* **DATA FOR THE TASK**
Lemma bloom_size_kept us z :
  foldl (λ size u, if negb (u =? 0) && negb (u =? ones64) then size + 8 else size) z us =
  z + len (kept_bytes us).
Proof.
  revert z. induction us as [|u us IH]; intros z; simpl foldl; [unfold len; simpl; lia|].
  rewrite IH, kept_bytes_cons. unfold word_kept.
  destruct (negb (u =? 0) && negb (u =? ones64)); [|done].
  rewrite len_app. unfold len at 2. rewrite length_be_bytes. lia.
Qed.

(** The decoder reads back the words from the flags and the kept words. *)
Lemma decode_loop_kept flags0 flags1 us acc n :
  (∀ j, (j < length us)%nat → bit flags0 (n + j) = (nth j us 0 =? 0)) →
  (∀ j, (j < length us)%nat → bit flags1 (n + j) = (nth j us 0 =? ones64)) →
  Forall is_u64 us →
  bloom_decode_loop (seq n (length us)) flags0 flags1 acc (kept_bytes us) = Ok (acc ++ us, []).
Proof.
  revert acc n. induction us as [|u us IH]; intros acc n H0 H1 Hus; [by rewrite app_nil_r|].
  apply Forall_cons in Hus as [Hu Hus].
  assert (IH' : ∀ acc, bloom_decode_loop (seq (S n) (length us)) flags0 flags1 acc (kept_bytes us) =
    Ok (acc ++ us, [])).
  { intros acc'. apply IH; [| |done]; intros j Hj; rewrite Nat.add_succ_comm;
      [apply (H0 (S j)) | apply (H1 (S j))]; simpl; lia. }
  simpl length. cbn [seq bloom_decode_loop]. rewrite !land_flag, !negb_involutive.
  specialize (H0 0%nat ltac:(simpl; lia)). specialize (H1 0%nat ltac:(simpl; lia)).
  rewrite Nat.add_0_r in H0, H1. simpl nth in H0, H1. rewrite H0, H1.
  rewrite kept_bytes_cons. unfold word_kept.
  destruct (Z.eqb_spec u 0) as [->|Hz]; [|destruct (Z.eqb_spec u ones64) as [->|Ho]]; simpl negb; cbn [andb].
  - rewrite IH'. by rewrite <- app_assoc.
  - rewrite IH'. by rewrite <- app_assoc.
  - rewrite len_app. unfold len at 1. rewrite length_be_bytes. pose proof (len_nonneg (kept_bytes us)).
    rewrite (proj2 (Z.leb_le _ _)) by lia.
    rewrite take_app_length', drop_app_length' by (by rewrite length_be_bytes).
    rewrite IH', be_val_bytes_small by done. by rewrite <- app_assoc.
Qed.

Section Codec.
Context `{BloomFilterLaws F}.

Definition bloom_flags (us : list Z) : bytes :=
  let '(flags0, flags1, _) :=
    foldl (bloom_encode_step us)
      (replicate bloomFilterF 0, replicate bloomFilterF 0, []) (seq 0 (length us)) in
  flags0 ++ flags1.

Definition bloom_payload (b : F) : bytes := bloom_flags (bf_Bytes b) ++ kept_bytes (bf_Bytes b).

Lemma bloom_size_eq (b : F) : bloom_size b = len (bloom_payload b).
Proof.
  unfold bloom_size, bloom_payload. rewrite bloom_size_kept, len_app. f_equal.
  unfold bloom_flags. pose proof (encode_loop_inv _ (proj1 (bf_Bytes_ok b))) as Hinv.
  destruct (foldl _ _ _) as [[f0 f1] keep]. destruct Hinv as (L0 & L1 & _).
  rewrite len_app. unfold len. by rewrite L0, L1.
Qed.

Lemma bloom_encode_eq out (b : F) : bloom_encode out b = Ok (out ++ bloom_payload b).
Proof.
  unfold bloom_encode. rewrite bloom_size_eq. unfold bloom_payload, bloom_flags, kept_bytes.
  pose proof (encode_loop_inv _ (proj1 (bf_Bytes_ok b))) as Hinv.
  destruct (foldl (bloom_encode_step _) _ _) as [[f0 f1] keep].
  destruct Hinv as (_ & _ & -> & _). rewrite take_ge by lia.
  rewrite foldl_be_bytes, !len_app.
  match goal with |- context [negb (?a =? ?b)] => replace (a =? b) with true by (symmetry; apply Z.eqb_eq; lia) end.
  simpl negb. by rewrite <- !app_assoc.
Qed.
(* ===== verification/Tree.v ===== *)
(** * Tree: walks and distances in the spanning tree
    (third_party/ironwood/network/router.go)

    Every node announces its parent; the announcements a router knows are its
    [infos].  This file has the functions of the router that read them: the walk
    from a node towards its root in its three forms ([_getRootAndDists],
    [_getRootAndPath], [_backwardsAncestry]), the distance between a node and a
    path of ports, and the choice of the next hop for a packet.  The walks are
    related to one relation, [walk], which is a function of the announcements;
    the bound on the iterations, one more than the number of announcements, is
    proved to be enough. *)

From S2P Require Import Prelude Binary Wire Address Crypto Messages Bloom.

(** The zero value of a key. *)
Definition zeroKey : bytes := replicate PublicKeySize 0.

(** ** Reversal in place

    [for left, right := 0, len(l)-1; left < right; ...] swapping the ends. *)
Fixpoint reverse_loop {A} (fuel : nat) (l : list A) (left right : nat) : list A :=
  match fuel with
  | O => l
  | S fuel =>
      if decide (left < right)%nat then
        match l !! left, l !! right with
        | Some x, Some y => reverse_loop fuel (<[left := y]> (<[right := x]> l)) (S left) (right - 1)
        | _, _ => l
        end
      else l
  end.

Definition reverse_in_place {A} (l : list A) : list A :=
  reverse_loop (length l) l 0 (length l - 1).

Section Walks.
Implicit Types (infos : gmap bytes routerInfo).
(** The first connection of a neighbour makes its entries; on a further one the
    announcements already sent to it are repeated. *)
Definition addPeer_enter (p : peer) (r : router F) : res iw_error (router F * list (router_out F)) :=
  let pk := peer_key p in
  match r_peers r !! pk with
  | None =>
      let r := set_peers (<[pk := []]> (r_peers r)) r in
      let r := set_sent (<[pk := ∅]> (r_sent r)) r in
      let r := set_ports (<[peer_port p := pk]> (r_ports r)) r in
      Ok (set_blooms (addInfo (r_blooms r) pk) r, [])
  | Some _ =>
      anns ← announcements (r_infos r) (elements (default ∅ (r_sent r !! pk)));
      Ok (r, map (OutAnnounce p) anns)
  end.

Definition router_addPeer (nonce : Z) (p : peer) (r : router F) : res iw_error (router F * list (router_out F)) :=
  let pk := peer_key p in
  '(r, out1) ← addPeer_enter p r;
  let r := set_peers (<[pk := default [] (r_peers r !! pk) ++ [p]]> (r_peers r)) r in
  let r := set_lags (<[peer_id p := routerUnknownLatency]> (r_lags r)) r in
  let r := if decide (r_requests r !! pk = None)
           then set_requests (<[pk := newReq nonce r]> (r_requests r)) r else r in
  let req := default (RouterSigReq 0 0) (r_requests r !! pk) in
  let r := set_responded (r_responded r ∖ {[peer_id p]}) r in
  out2 ← send_bloom r p;
  Ok (r, out1 ++ [OutSigReq p req] ++ out2).
(* ===== verification/Routing.v ===== *)
(** * Routing: what the routers of a network achieve
    (third_party/ironwood/network/router.go)

    Theorems about the operations of [Router]: announcements are merged by a
    total preorder, so their order of arrival does not matter; two neighbours
    that disagree about a node settle with one reply, except on announcements of
    equal rank; the choice of a parent; and the delivery of packets on a tree on
    which all routers agree. *)

From S2P Require Import Prelude Binary Wire Address Crypto Messages Bloom Tree Router.

(** ** The rank of an announcement

    Higher sequence numbers come first, then lower parents, then lower nonces. *)

Definition info_rank (info : routerInfo) : list Z :=
  - info_seq info :: info_parent info ++ [info_nonce info].

(** [a] is preferred to [b]. *)
Definition outranks (a b : routerInfo) : bool := key_less (info_rank a) (info_rank b).

(** The parents of announcements are keys. *)
Definition parent_ok (info : routerInfo) : Prop := length (info_parent info) = PublicKeySize.

Lemma key_less_snoc p q x y :
  length p = length q →
  key_less (p ++ [x]) (q ++ [y]) =
    if key_less p q then true else if key_less q p then false else x <? y.
Proof.
  revert q. induction p as [|a p IH]; intros [|b q] Hl; simpl in *; try done.
  - by destruct (x <? y), (y <? x).
  - destruct (Z.ltb_spec a b), (Z.ltb_spec b a); try lia; try done. apply IH. lia.
Qed.

Lemma supersedes_outranks ann info :
  parent_ok (ann_info ann) → parent_ok info → supersedes ann info = outranks (ann_info ann) info.
Proof.
  intros Ha Hi. unfold supersedes, outranks, info_rank. cbn [key_less].
  change (info_seq (ann_info ann)) with (req_seq (res_req (ann_res ann))).
  change (info_nonce (ann_info ann)) with (req_nonce (res_req (ann_res ann))).
  change (info_parent (ann_info ann)) with (ann_parent ann) in *.
  rewrite key_less_snoc by (unfold parent_ok in *; simpl in Ha; congruence).
  set (s := req_seq _). set (t := info_seq info).
  destruct (Z.ltb_spec s t), (Z.ltb_spec t s), (Z.ltb_spec (- s) (- t)), (Z.ltb_spec (- t) (- s)); try lia; try done.
  destruct (key_less (info_parent info) (ann_parent ann)) eqn:E1; [|done].
  by rewrite (key_less_asym _ _ E1).
Qed.

Lemma info_rank_length a b : parent_ok a → parent_ok b → length (info_rank a) = length (info_rank b).
Proof. unfold parent_ok, info_rank. intros Ha Hb. simpl. rewrite !length_app. simpl. lia. Qed.

Lemma outranks_irrefl a : outranks a a = false.
Proof. apply key_less_irrefl. Qed.

Lemma outranks_trans a b c : outranks a b = true → outranks b c = true → outranks a c = true.
Proof. apply key_less_trans. Qed.

Lemma better_negtrans a b c :
  parent_ok a → parent_ok b → outranks a b = false → outranks b c = false → outranks a c = false.
Proof.
  intros Ha Hb Hab Hbc. destruct (outranks a c) eqn:Hac; [|done].
  destruct (outranks b a) eqn:Hba; [by rewrite (outranks_trans _ _ _ Hba Hac) in Hbc|].
  unfold outranks in *. rewrite (key_less_total (info_rank a) (info_rank b)) in Hac;
    [congruence|by apply info_rank_length|done|done].
Qed.

Lemma rank_eq a b :
  parent_ok a → parent_ok b → outranks a b = false → outranks b a = false → info_rank a = info_rank b.
Proof. intros Ha Hb. unfold outranks. intros. apply key_less_total; [by apply info_rank_length|done..]. Qed.

Section Merge.
Context {F : Type}.
Implicit Types (r : router F).

(** The effect of [_update] on the announcements. *)
Definition merge (ann : routerAnnounce) (infos : gmap bytes routerInfo) : gmap bytes routerInfo :=
  match infos !! ann_key ann with
  | Some info => if outranks (ann_info ann) info then <[ann_key ann := ann_info ann]> infos else infos
  | None => <[ann_key ann := ann_info ann]> infos
  end.

(** The announcements handled one after the other. *)
Definition updates (anns : list routerAnnounce) (r : router F) : router F :=
  foldl (λ r ann, snd (router_update ann r)) r anns.

Definition parents_ok (infos : gmap bytes routerInfo) : Prop := map_Forall (λ _, parent_ok) infos.

Lemma update_merge ann r :
  parent_ok (ann_info ann) → parents_ok (r_infos r) →
  r_infos (snd (router_update ann r)) = merge ann (r_infos r).
Proof.
  intros Ha Hr. unfold router_update, merge. destruct (r_infos r !! ann_key ann) as [info|] eqn:Hi; [|done].
  rewrite (supersedes_outranks ann info Ha (Hr _ _ Hi)). by destruct (outranks _ _).
Qed.

Lemma merge_parents ann infos : parent_ok (ann_info ann) → parents_ok infos → parents_ok (merge ann infos).
Proof.
  intros Ha Hi. unfold merge. destruct (infos !! _); [destruct (outranks _ _)|];
    try apply map_Forall_insert_2; done.
Qed.

Lemma updates_merge anns r :
  Forall (λ a, parent_ok (ann_info a)) anns → parents_ok (r_infos r) →
  r_infos (updates anns r) = foldl (λ m a, merge a m) (r_infos r) anns.
Proof.
  intros Ha. revert r. induction Ha as [|a anns Ha Hall IH]; intros r Hr; [done|]. simpl.
  rewrite IH, update_merge by (rewrite ?update_merge by done; by try apply merge_parents). done.
Qed.

(** What may be stored for a node: the old entry or one of the announcements. *)
Definition offered (infos : gmap bytes routerInfo) (anns : list routerAnnounce) (k : bytes) (i : routerInfo) : Prop :=
  infos !! k = Some i ∨ ∃ a, a ∈ anns ∧ ann_key a = k ∧ ann_info a = i.

Lemma offered_merge a anns infos k i :
  offered (merge a infos) anns k i → offered infos (a :: anns) k i.
Proof.
  intros [Hm|(b & Hb & Hrest)]; [|right; exists b; set_solver].
  unfold merge in Hm. destruct (infos !! ann_key a) as [old|] eqn:Hold;
    [destruct (outranks (ann_info a) old)|]; [| by left|];
    (destruct (decide (k = ann_key a)) as [->|];
     [rewrite lookup_insert_eq in Hm; simplify_eq; right; exists a; set_solver
     |rewrite lookup_insert_ne in Hm by done; by left]).
Qed.

Lemma offered_parent anns infos k i :
  Forall (λ a, parent_ok (ann_info a)) anns → parents_ok infos → offered infos anns k i → parent_ok i.
Proof.
  intros Ha Hi [Hj|(b & Hb & _ & <-)]; [by eapply Hi|]. rewrite Forall_forall in Ha. by apply Ha.
Qed.

(** What was there before is not better than what is there after. *)
Lemma merge_dominates a infos k j :
  parents_ok infos → infos !! k = Some j ∨ ann_key a = k ∧ ann_info a = j →
  ∃ i, merge a infos !! k = Some i ∧ outranks j i = false.
Proof.
  intros Hi Hj. unfold merge. destruct (decide (k = ann_key a)) as [->|Hne].
  - destruct (infos !! ann_key a) as [old|] eqn:Hold.
    + destruct (outranks (ann_info a) old) eqn:Hb.
      * exists (ann_info a). rewrite lookup_insert_eq. split; [done|].
        destruct Hj as [[= ->]|[_ <-]]; [by apply key_less_asym|apply outranks_irrefl].
      * exists old. split; [done|]. destruct Hj as [[= ->]|[_ <-]]; [apply outranks_irrefl|done].
    + exists (ann_info a). rewrite lookup_insert_eq. split; [done|].
      destruct Hj as [?|[_ <-]]; [congruence|apply outranks_irrefl].
  - destruct Hj as [Hj|[? _]]; [|congruence]. exists j. split; [|apply outranks_irrefl].
    destruct (infos !! ann_key a) as [old|]; [destruct (outranks _ old)|]; rewrite ?lookup_insert_ne by done; done.
Qed.

(** The entry is one of the best of what was offered. *)
Lemma merge_best anns infos k :
  Forall (λ a, parent_ok (ann_info a)) anns → parents_ok infos →
  match foldl (λ m a, merge a m) infos anns !! k with
  | Some i => offered infos anns k i ∧ ∀ j, offered infos anns k j → outranks j i = false
  | None => ∀ j, ¬ offered infos anns k j
  end.
Proof.
  intros Ha. revert infos. induction Ha as [|a anns Hpa Hall IH]; intros infos Hi; simpl.
  { destruct (infos !! k) as [i|] eqn:Hk.
    - split; [by left|]. intros j [Hj|(? & ?%not_elem_of_nil & _)]; [|done]. simplify_eq. apply outranks_irrefl.
    - intros j [Hj|(? & ?%not_elem_of_nil & _)]; [congruence|done]. }
  assert (parents_ok (merge a infos)) as Hi' by by apply merge_parents.
  assert (∀ j, offered infos (a :: anns) k j →
    ∃ i, offered (merge a infos) anns k i ∧ outranks j i = false) as Hto.
  { intros j [Hj|(b & [->|Hb]%elem_of_cons & Hk & Hj)].
    - destruct (merge_dominates a infos k j) as (i & ? & ?); [done|by left|]. exists i. split; [by left|done].
    - destruct (merge_dominates a infos k j) as (i & ? & ?); [done|by right|]. exists i. split; [by left|done].
    - exists j. split; [right; eauto|apply outranks_irrefl]. }
  specialize (IH (merge a infos) Hi'). destruct (foldl _ _ anns !! k) as [i|].
  - destruct IH as [Hoff Hbest]. split; [by apply offered_merge|]. intros j Hj.
    destruct (Hto j Hj) as (i' & Hoff' & Hb). eapply (better_negtrans j i'); [| |done|by apply Hbest].
    + eapply (offered_parent (a :: anns) infos k); [by constructor|done|done].
    + by eapply (offered_parent anns (merge a infos) k).
  - intros j Hj. destruct (Hto j Hj) as (i' & Hoff' & _). by eapply IH.
Qed.

(** C22: announces_converge.  Two routers that start from the same announcements
    and handle the same further ones, in any order and any number of times, end
    with the same announcements, provided that no node signed two announcements
    of the same sequence number, parent and nonce: the comparison of [_update] is
    a total preorder, and the best announcement of each node wins. *)
Theorem announces_converge (r : router F) anns1 anns2 :
  parents_ok (r_infos r) →
  Forall (λ a, parent_ok (ann_info a)) anns1 → (∀ a, a ∈ anns1 ↔ a ∈ anns2) →
  (∀ k i j, offered (r_infos r) anns1 k i → offered (r_infos r) anns1 k j →
     info_rank i = info_rank j → i = j) →
  r_infos (updates anns1 r) = r_infos (updates anns2 r).
Proof.
  intros Hi Ha Hsame Huniq.
  assert (Forall (λ a, parent_ok (ann_info a)) anns2) as Ha2.
  { rewrite Forall_forall in *. intros a Hin. by apply Ha, Hsame. }
  rewrite !updates_merge by done. apply map_eq. intros k.
  pose proof (merge_best anns1 (r_infos r) k Ha Hi) as H1.
  pose proof (merge_best anns2 (r_infos r) k Ha2 Hi) as H2.
  assert (∀ i, offered (r_infos r) anns2 k i ↔ offered (r_infos r) anns1 k i) as Hoff.
  { intros i. unfold offered. by setoid_rewrite Hsame. }
  destruct (foldl _ _ anns1 !! k) as [i|], (foldl _ _ anns2 !! k) as [j|].
  - destruct H1 as [O1 B1], H2 as [O2 B2]. f_equal. apply (Huniq k); [done|by apply Hoff|].
    apply rank_eq; [exact (offered_parent _ _ _ _ Ha Hi O1)|exact (offered_parent _ _ _ _ Ha2 Hi O2)
      |by apply B2, Hoff|by apply B1, Hoff].
  - destruct H1 as [O1 _]. destruct (H2 i). by apply Hoff.
  - destruct H2 as [O2 _]. destruct (H1 j). by apply Hoff.
  - done.
Qed.
End Merge.

(** ** Two neighbours that disagree about a node *)

Lemma ann_info_getAnnounce i k : ann_info (getAnnounce i k) = i.
Proof. by destruct i. Qed.

Section Exchange.
Context {F : Type}.
Implicit Types (r : router F).
(** The expiry of an entry deletes it, everything else only grows. *)
Lemma pf_step_ok ev st :
  ok st → (∀ tr, ev = PfSend tr → W tr) → spec (pf_step sk self transform pathThrottle now order ev) st
    (λ _ st' out, ok st' ∧ found_known (snd st') out ∧ ∃ cache, fst st' = set_cache cache (fst st)).
Proof.
  intros Hok HWev.
  assert (∀ m, spec m st (good st) → spec m st
    (λ _ st' out, ok st' ∧ found_known (snd st') out ∧ ∃ cache, fst st' = set_cache cache (fst st))) as Hgood.
  { intros m Hm. eapply spec_weaken; [exact Hm|]. intros _ st' out (H1' & (_ & _ & H2') & H3'). done. }
  pose proof Hok as [[Hr [Hs Hd Hu Ho]] Hw].
  destruct ev as [tr|tr|key|p lookup|notify|broken|key timer|x timer|]; cbn [pf_step].
  - apply Hgood. by apply router_traffic_good.
  - apply Hgood. apply (handleTraffic_good 1); [done|]. by apply HWev.
  - apply Hgood. eapply spec_weaken; [apply rumorSendLookup_good; [done|apply handleTraffic_known]|]. by intros a st' out [? _].
  - unfold spec. destruct (negb _).
    + eapply (spec_ok stop); [reflexivity|]. split; [done|]. split; [apply found_nil|]. eexists. apply set_cache_id.
    + apply Hgood. apply handleLookup_good; [done|apply handleTraffic_known].
  - apply Hgood. apply handleNotify_good; [done|apply handleTraffic_known].
  - apply Hgood. by apply handleBroken_good.
  - apply spec_bind. eapply spec_ok; [reflexivity|].
    destruct (pf_paths (snd st) !! key); [destruct (decide _)|]; (eapply spec_ok; [reflexivity|]);
      (split; [|split; [apply found_nil|eexists; apply set_cache_id]]); try done.
    split; [|by apply held_delete_path].
    split; [done|]. split; simpl; try done; intros k info; [|intros tr]; rewrite lookup_delete_Some; intros [_ Hk]; eauto.
  - apply spec_bind. eapply spec_ok; [reflexivity|].
    destruct (pf_rumors (snd st) !! x); [destruct (decide _)|]; (eapply spec_ok; [reflexivity|]);
      (split; [|split; [apply found_nil|eexists; apply set_cache_id]]); try done.
    split; [|by apply held_delete_rumor].
    split; [done|]. split; simpl; try done. intros k rumor tr. rewrite lookup_delete_Some. intros [_ Hk]. eauto.
  - apply spec_bind. eapply spec_ok; [reflexivity|]. eapply spec_ok; [reflexivity|].
    split; [|split; [apply found_nil|eexists; apply set_cache_id]]. split; [split; [done|by split]|exact Hw].
Qed.

Lemma pf_init_ok : pf_ok (pf_init sk).
Proof.
  assert (publicKey_verify self (pathNotifyInfo_bytesForSig (pf_info (pf_init sk))) (pni_sig (pf_info (pf_init sk))) = true) as Hv
    by apply (sign_info_ok (PathNotifyInfo 0 [] [])).
  split; try (intros ? ?; simpl; rewrite lookup_empty; done); try (intros ? ? ?; simpl; rewrite lookup_empty; done).
  split; [|exact Hv]. by eexists.
Qed.
End PathfinderOk.

(** The states of the actor: between two events of the pathfinder the rest of the
    router changes in any way that keeps a connection for every filter. *)
Section Reachable.
Context {F : Type} `{BloomFilterLaws F} `{Ed25519Laws}.
Context (sk self : bytes) (transform : bytes → bytes) (pathThrottle : Z).

Inductive pf_reachable : pst (F := F) → Prop :=
| pr_start r : router_covers self transform r → pf_reachable (r, pf_init sk)
| pr_router r r' pf : pf_reachable (r, pf) → router_covers self transform r' → pf_reachable (r', pf)
| pr_step st now order ev st' out :
    pf_reachable st → pf_step sk self transform pathThrottle now order ev st = Ok ((), st', out) → pf_reachable st'.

* **PROBLEM STATEMENT**
In the entries above, restate word for word the lines between the one holding "split; [|by apply held_delete_path]." and the one holding "End PathfinderOk.", inclusive, and nothing besides.

* **TASK RESPONSE**
    split; [|by apply held_delete_path].
    split; [done|]. split; simpl; try done; intros k info; [|intros tr]; rewrite lookup_delete_Some; intros [_ Hk]; eauto.
  - apply spec_bind. eapply spec_ok; [reflexivity|].
    destruct (pf_rumors (snd st) !! x); [destruct (decide _)|]; (eapply spec_ok; [reflexivity|]);
      (split; [|split; [apply found_nil|eexists; apply set_cache_id]]); try done.
    split; [|by apply held_delete_rumor].
    split; [done|]. split; simpl; try done. intros k rumor tr. rewrite lookup_delete_Some. intros [_ Hk]. eauto.
  - apply spec_bind. eapply spec_ok; [reflexivity|]. eapply spec_ok; [reflexivity|].
    split; [|split; [apply found_nil|eexists; apply set_cache_id]]. split; [split; [done|by split]|exact Hw].
Qed.

Lemma pf_init_ok : pf_ok (pf_init sk).
Proof.
  assert (publicKey_verify self (pathNotifyInfo_bytesForSig (pf_info (pf_init sk))) (pni_sig (pf_info (pf_init sk))) = true) as Hv
    by apply (sign_info_ok (PathNotifyInfo 0 [] [])).
  split; try (intros ? ?; simpl; rewrite lookup_empty; done); try (intros ? ? ?; simpl; rewrite lookup_empty; done).
  split; [|exact Hv]. by eexists.
Qed.
End PathfinderOk.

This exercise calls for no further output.